Un résumé de la conférence par judaïques cultures
Appréhender le "Minhag" des Juifs de la France du Nord, le "Minhag Tsarfat" conservé dans le Piémont italien. Les écrits de l’Ecole de Rachi - par la liturgie : le Sidour de Rachi publié en 1911 à Berlin. On n’y trouve pas les prières mais les règles commentées et justifiées. De rares textes y figurent dont celui consacré au voyage, ou les versets à lire avant d’entrer dans la Synagogue, les règles de Pessah et les commentaires de la Haggadah, les lois sur le deuil, les interdits alimentaires... Ce type d’ouvrage devait aider le fidèle, il tenait le rôle du "Choulkhan Aroukh" de Joseph Caro qui lui fut postérieur.

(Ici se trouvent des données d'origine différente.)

(** C3. The sweep sets to [expired] exactly the reservations that are
    [active] with an expiry strictly before [now], changing nothing else in
    their rows; a copy is reset to [available] exactly when it is [reserved]
    and one of these reservations refers to it, every other copy keeps its
    status; loans are not touched; the result is the number of reservations
    expired; a second sweep at the same [now] changes nothing and
    returns 0. *)
Theorem expire_old_reservations_spec (now : datetime) (st : Store) :
  NoDup (map reservation_id (reservations st)) ->
  let st' := fst (expire_old_reservations now st) in
  let run_out := fun r => (reservation_status r =? "active")%string
                          && dt_ltb (reservation_expires_at r) now in
  reservations st'
  = map (fun r => if run_out r
                  then mk_Reservation (reservation_id r) "expired"
                                      (reservation_pickup_date r)
                                      (reservation_expires_at r)
                                      (reservation_extended_once r)
                                      (reservation_reader_id r)
                                      (reservation_copy_id r)
                                      (reservation_branch_id r)
                  else r)
        (reservations st)
  /\ copies st'
     = map (fun c =>
              if (copy_status c =? "reserved")%string
                 && existsb (fun r => run_out r
                                      && (reservation_copy_id r =? copy_id c))
                            (reservations st)
              then mk_Copy (copy_id c) (copy_inventory_code c) "available"
                           (copy_book_id c) (copy_location_id c)
              else c)
           (copies st)
  /\ (forall r, In r (reservations st) -> run_out r = true ->
                exists r', In r' (reservations st')
                           /\ reservation_id r' = reservation_id r
                           /\ reservation_status r' = "expired")
  /\ (forall r, In r (reservations st) -> run_out r = false ->
                In r (reservations st'))
  /\ (forall c r, In c (copies st) -> copy_status c = "reserved" ->
                  In r (reservations st) -> run_out r = true ->
                  reservation_copy_id r = copy_id c ->
                  exists c', In c' (copies st') /\ copy_id c' = copy_id c
                             /\ copy_status c' = "available")
  /\ (forall c, In c (copies st) -> copy_status c <> "reserved" ->
                In c (copies st'))
  /\ (forall c, In c (copies st) ->
                (forall r, In r (reservations st) -> run_out r = true ->
                           reservation_copy_id r <> copy_id c) ->
                In c (copies st'))
  /\ loans st' = loans st
  /\ snd (expire_old_reservations now st)
     = Z.of_nat (List.length (filter run_out (reservations st)))
  /\ expire_old_reservations now st' = (st', 0).
Proof.
  intros Hnd st' run_out. subst st' run_out. cbv beta.
  destruct (expire_old_reservations_rows now st Hnd) as [Hr Hc].
  split; [exact Hr|]. split; [exact Hc|].
  split.
  { intros r Hin Hout. rewrite Hr.
    exists (set_reservation_status "expired" r). split; [|split; reflexivity].
    apply in_map_iff. exists r. split; [|assumption].
    cbv beta delta [expire_row release_row stale]. now rewrite Hout. }
  split.
  { intros r Hin Hout. rewrite Hr. apply in_map_iff. exists r.
    split; [|assumption]. cbv beta delta [expire_row release_row stale]. now rewrite Hout. }
  split.
  { intros c r Hc0 Hres Hin Hout Hcopy. rewrite Hc.
    exists (set_copy_status "available" c). split; [|split; reflexivity].
    apply in_map_iff. exists c. split; [|assumption]. cbv beta delta [expire_row release_row stale].
    replace (copy_status c =? "reserved")%string with true
      by (symmetry; now apply String.eqb_eq).
    replace (existsb _ (reservations st)) with true; [reflexivity|].
    symmetry. apply existsb_exists. exists r. split; [assumption|].
    rewrite Hout. now apply Z.eqb_eq. }
  split.
  { intros c Hc0 Hres. rewrite Hc. apply in_map_iff. exists c.
    split; [|assumption]. cbv beta delta [expire_row release_row stale].
    replace (copy_status c =? "reserved")%string with false; [reflexivity|].
    symmetry. now apply String.eqb_neq. }
  split.
  { intros c Hc0 Hnone. rewrite Hc. apply in_map_iff. exists c.
    split; [|assumption]. cbv beta delta [expire_row release_row stale].
    replace (existsb _ (reservations st)) with false;
      [now rewrite andb_false_r|].
    symmetry. apply not_true_is_false. intros E.
    apply existsb_exists in E. destruct E as [r [Hin E]].
    apply andb_prop in E. destruct E as [Hout E]. apply Z.eqb_eq in E.
    exact (Hnone r Hin Hout E). }
  split; [apply expire_old_reservations_others|].
  split; [apply expire_old_reservations_count|].
  apply expire_old_reservations_again.
Qed.
(** Lines 119-136: the greedy path from [start]. *)
Definition greedy_path (dm : matrix) (n start : nat) : option walk :=
  visited0 ← set_item (replicate n false) start true;
  walk_loop dm n (n - 1) (Walk [start] visited0 (Fin 0) false).

(** Lines 118-140: the body of [for start in range(n)]; the state is
    [(best_order, best_total)]. *)
Definition try_start (dm : matrix) (n : nat)
    (best : option (list nat) * num) (start : nat)
  : option (option (list nat) * num) :=
  w ← greedy_path dm n start;
  if num_lt (total_distance w) best.2
  then Some (Some (order w), total_distance w)
  else Some best.

(** Lines 105-142.  The result is the pair [(best_order, best_total)];
    [best_order] is an [option] because the source initialises it to
    Python's [None]. *)
Definition nearest_neighbor_tsp (dm : matrix)
  : option (option (list nat) * num) :=
  let n := length dm in
  if decide (n ≤ 1) then Some (Some (range n), Fin 0)
  else for_each (try_start dm n) (range n) (None, Inf).

(** ** [solve_tsp_ortools] *)

(** Lines 55-60: the augmented matrix with the dummy node at index [n]. *)
Definition aug_matrix (dm : matrix) : matrix :=
  ((λ row, row ++ [Fin 0]) <$> dm) ++ [replicate (length dm + 1) (Fin 0)].

(** Line 97: [total_distance += distance_matrix[order[i]][order[i + 1]]]. *)
Definition cost_step (dm : matrix) (order : list nat) (total : num) (i : nat)
  : option num :=
  a ← order !! i;
  b ← order !! (i + 1);
  d ← entry dm a b;
  Some (num_add total d).

(** Lines 95-97: the cost of [order] recomputed on the original matrix.
    [range(len(order) - 1)] is empty when [order] is. *)
Definition tour_cost (dm : matrix) (order : list nat) : option num :=
  for_each (cost_step dm order) (range (length order - 1)) (Fin 0).

(** Lines 41-102. *)
Definition solve_tsp_ortools (engine : matrix → option (list nat))
    (dm : matrix) : option (option (list nat) * num) :=
  let n := length dm in
  if decide (n ≤ 1) then Some (Some (range n), Fin 0)
  else if decide (n = 2) then d ← entry dm 0 1; Some (Some [0; 1], d)
  else
    match engine (aug_matrix dm) with
    | Some full_tour =>
        let order := filter (λ node, node ≠ n) full_tour in
        total ← tour_cost dm order;
        Some (Some order, total)
    | None => nearest_neighbor_tsp dm
    end.

(** ** [main] *)

(** The decoded JSON input.  A key that may be absent is an [option]. *)
Module Cluster.
Record t : Type := Make {
  clusterId : option Z;
  distanceMatrix : option matrix;
  voterIds : option (list string)
}.
End Cluster.

Module Route.
Record t : Type := Make {
  clusterId : Z;
  orderedIndices : option (list nat);
  totalDistance : num
}.
End Route.

Record request : Type := Request { clusters : option (list Cluster.t) }.

Record response : Type := Response { routes : list Route.t; solver : string }.

(** Lines 154-157: the backend chosen by [HAS_ORTOOLS]. *)
Definition solve (HAS_ORTOOLS : bool) (engine : matrix → option (list nat))
    (dm : matrix) : option (option (list nat) * num) :=
  if HAS_ORTOOLS then solve_tsp_ortools engine dm
  else nearest_neighbor_tsp dm.

(** Lines 152-163: the body of [for cluster in clusters], producing the
    dictionary appended to [routes]. *)
Definition solve_cluster (HAS_ORTOOLS : bool)
    (engine : matrix → option (list nat)) (cluster : Cluster.t)
  : option Route.t :=
  dm ← Cluster.distanceMatrix cluster;
  '(order, total_dist) ← solve HAS_ORTOOLS engine dm;
  cid ← Cluster.clusterId cluster;
  Some (Route.Make cid order total_dist).
(** [new DialogImpl(this)]: the constructor creates both buttons. *)
Definition new_DialogImpl : M ObjRef :=
  dialog ← new_ref;
  modify (set_dialogs <[dialog := DialogImpl.new]>);;
  okButton ← createButton (localize "dialogOkLabel" "Done");
  dialog_put (DialogImpl.with_okButton (Some okButton)) (Some dialog);;
  cancelButton ← createButton (localize "dialogCancelLabel" "Cancel");
  dialog_put (DialogImpl.with_cancelButton (Some cancelButton)) (Some dialog);;
  mret dialog.

Definition createDialog (title : string) : M ObjRef :=
  dialog ← new_DialogImpl;
  dialog_put (DialogImpl.with_title (Some title)) (Some dialog);;
  handle ← getNewHandle;
  modify (set_dialogHandles <[Some dialog := handle]>);;
  mret dialog.

(** ** The methods of the model objects

    Each forwards to the extension host with [this]; calling a method on
    [undefined] is a [TypeError]. *)

Definition Dialog_open (this : option ObjRef) : M unit :=
  the_dialog this;; open this.
Definition Dialog_close (this : option ObjRef) : M unit :=
  the_dialog this;; close this.
Definition Dialog_updateContent (this : option ObjRef) : M unit :=
  the_dialog this;; updateDialogContent this.

(** ** The three registries, uniformly *)

Inductive Kind := KDialog | KTab | KButton.

#[export] Instance Kind_eq_dec : EqDecision Kind.
Proof. solve_decision. Defined.

Definition registry (k : Kind) (st : State) : gmap (option ObjRef) N :=
  match k with
  | KDialog => _dialogHandles st
  | KTab => _tabHandles st
  | KButton => _buttonHandles st
  end.

Definition set_registry (k : Kind)
    (f : gmap (option ObjRef) N → gmap (option ObjRef) N) : State → State :=
  match k with
  | KDialog => set_dialogHandles f
  | KTab => set_tabHandles f
  | KButton => set_buttonHandles f
  end.

(** The common shape of [getDialogHandle], [getTabHandle] and
    [getButtonHandle]. *)
Definition getOrAssign (k : Kind) (object : option ObjRef) : M N :=
  handle ← gets (λ st, registry k st !! object);
  match handle with
  | None =>
      handle ← getNewHandle;
      modify (set_registry k <[object := handle]>);;
      mret handle
  | Some handle => mret handle
  end.

(** ** Programs of the extension

    What an extension and the main thread can do with this class: use the
    factories, assign the public fields of the objects it got, call their
    methods, and deliver a click.  The references an extension can mention are
    those of objects that exist ([closed_op]); [typed_op], further down, asks
    in addition that each is of the class its position declares. *)

Inductive Op :=
| CreateDialog (title : string)
| CreateTab (title : string)
| CreateButton (label : string)
| DialogSetTitle (d : option ObjRef) (v : option string)
| DialogSetContent (d : option ObjRef) (v : option Content)
| DialogSetOkButton (d : option ObjRef) (v : option ObjRef)
| DialogSetCancelButton (d : option ObjRef) (v : option ObjRef)
| DialogSetCustomButtons (d : option ObjRef) (v : option (list (option ObjRef)))
| DialogOpen (d : option ObjRef)
| DialogClose (d : option ObjRef)
| DialogUpdateContent (d : option ObjRef)
| TabSetTitle (t : option ObjRef) (v : option string)
| TabSetContent (t : option ObjRef) (v : option string)
| TabUpdateContent (t : option ObjRef)
| ButtonSetLabel (b : option ObjRef) (v : string)
| ButtonSetEnabled (b : option ObjRef) (v : bool)
| OnButtonClick (handle : N).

Le Mahzor de Vitry de Rabbi Simha de Vitry dont le petit fils est Simha de Dampierre, mort la même année que Rachi, a été publié à Berlin au XIX° siècle. On y trouve les prières de toute l’année et les Piyoutim, la Haggadah de Pessah, enfin tout ce qu’on trouve aujourd’hui dans un Sidour ashkénaze.
Chaque scribe a adapté les textes au rite qu’il connaissait. Le "Seder Troyesh", le "Sidour de Troyes" cherche à fixer le rite de Troyes et perpétuer les usages et les règles notamment ceux du Kaddish et de la liturgie.
Il n’y a pas Un rite français uniforme. Pour 1er exemple de ce qui ne s’est pas imposé : le Hallel est récité en abrégé, le 115 et le 116 ne sont pas récités en entier. Selon le Sidour de Rachi et celui de Vitry, ils ne reprennent pas "Acher kidéchanou bémitsvotav vetsivanou..." et le remplacent par une autre bénédiction qui vient d’une de ses téchouvot. Le Vitry mentionne qu’elle était dite par le Maître Rachi, seul, assis dans la Synagogue. Rabbénou Tam s’opposa à cet usage.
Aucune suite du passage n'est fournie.